▶ **What is needed**
In the data that follows, find the line with "Definition JsString := list Z."; transcribe it, every later line up to the one with "(c <=? 8202))", and that line as well, exactly and with no others.

▶ **Records for the exercise**
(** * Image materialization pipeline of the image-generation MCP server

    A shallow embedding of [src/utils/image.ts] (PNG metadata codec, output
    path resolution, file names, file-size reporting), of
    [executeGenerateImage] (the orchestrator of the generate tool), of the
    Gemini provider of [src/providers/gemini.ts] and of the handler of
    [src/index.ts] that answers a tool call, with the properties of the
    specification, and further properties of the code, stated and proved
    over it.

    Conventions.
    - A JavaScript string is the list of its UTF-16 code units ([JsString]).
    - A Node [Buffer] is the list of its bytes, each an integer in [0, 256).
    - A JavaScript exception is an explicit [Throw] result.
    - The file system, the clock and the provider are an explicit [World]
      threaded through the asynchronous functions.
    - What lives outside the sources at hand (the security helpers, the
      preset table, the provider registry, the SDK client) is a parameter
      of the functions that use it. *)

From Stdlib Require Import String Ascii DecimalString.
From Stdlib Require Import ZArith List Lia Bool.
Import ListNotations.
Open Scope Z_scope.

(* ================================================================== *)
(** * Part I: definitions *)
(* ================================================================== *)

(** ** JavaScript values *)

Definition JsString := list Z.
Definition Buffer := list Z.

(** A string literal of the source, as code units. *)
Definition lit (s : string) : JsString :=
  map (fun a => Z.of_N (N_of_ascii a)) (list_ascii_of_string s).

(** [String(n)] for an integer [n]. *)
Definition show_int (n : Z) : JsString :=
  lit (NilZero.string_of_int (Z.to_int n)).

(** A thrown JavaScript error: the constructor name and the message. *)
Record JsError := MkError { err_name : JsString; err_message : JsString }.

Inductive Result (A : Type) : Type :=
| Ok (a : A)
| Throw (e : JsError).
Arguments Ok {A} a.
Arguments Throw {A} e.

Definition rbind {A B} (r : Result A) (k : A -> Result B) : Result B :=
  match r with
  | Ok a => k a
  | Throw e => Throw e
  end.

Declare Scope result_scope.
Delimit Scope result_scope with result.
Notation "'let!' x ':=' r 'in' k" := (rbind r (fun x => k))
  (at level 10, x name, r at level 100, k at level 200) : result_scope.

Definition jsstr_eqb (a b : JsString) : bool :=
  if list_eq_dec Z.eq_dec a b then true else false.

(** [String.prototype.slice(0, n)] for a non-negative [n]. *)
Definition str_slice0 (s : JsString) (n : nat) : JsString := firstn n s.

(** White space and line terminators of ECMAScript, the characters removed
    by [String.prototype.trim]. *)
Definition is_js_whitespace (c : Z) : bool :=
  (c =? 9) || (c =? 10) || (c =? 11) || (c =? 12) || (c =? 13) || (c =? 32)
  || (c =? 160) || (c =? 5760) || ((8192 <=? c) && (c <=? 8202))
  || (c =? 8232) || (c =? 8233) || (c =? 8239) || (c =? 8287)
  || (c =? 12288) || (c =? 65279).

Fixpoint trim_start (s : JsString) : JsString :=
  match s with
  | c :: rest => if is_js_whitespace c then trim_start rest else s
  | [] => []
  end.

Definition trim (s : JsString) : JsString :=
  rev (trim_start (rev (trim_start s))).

▶ **Expected answer**
Definition JsString := list Z.
Definition Buffer := list Z.

(** A string literal of the source, as code units. *)
Definition lit (s : string) : JsString :=
  map (fun a => Z.of_N (N_of_ascii a)) (list_ascii_of_string s).

(** [String(n)] for an integer [n]. *)
Definition show_int (n : Z) : JsString :=
  lit (NilZero.string_of_int (Z.to_int n)).

(** A thrown JavaScript error: the constructor name and the message. *)
Record JsError := MkError { err_name : JsString; err_message : JsString }.

Inductive Result (A : Type) : Type :=
| Ok (a : A)
| Throw (e : JsError).
Arguments Ok {A} a.
Arguments Throw {A} e.

Definition rbind {A B} (r : Result A) (k : A -> Result B) : Result B :=
  match r with
  | Ok a => k a
  | Throw e => Throw e
  end.

Declare Scope result_scope.
Delimit Scope result_scope with result.
Notation "'let!' x ':=' r 'in' k" := (rbind r (fun x => k))
  (at level 10, x name, r at level 100, k at level 200) : result_scope.

Definition jsstr_eqb (a b : JsString) : bool :=
  if list_eq_dec Z.eq_dec a b then true else false.

(** [String.prototype.slice(0, n)] for a non-negative [n]. *)
Definition str_slice0 (s : JsString) (n : nat) : JsString := firstn n s.

(** White space and line terminators of ECMAScript, the characters removed
    by [String.prototype.trim]. *)
Definition is_js_whitespace (c : Z) : bool :=
  (c =? 9) || (c =? 10) || (c =? 11) || (c =? 12) || (c =? 13) || (c =? 32)
  || (c =? 160) || (c =? 5760) || ((8192 <=? c) && (c <=? 8202))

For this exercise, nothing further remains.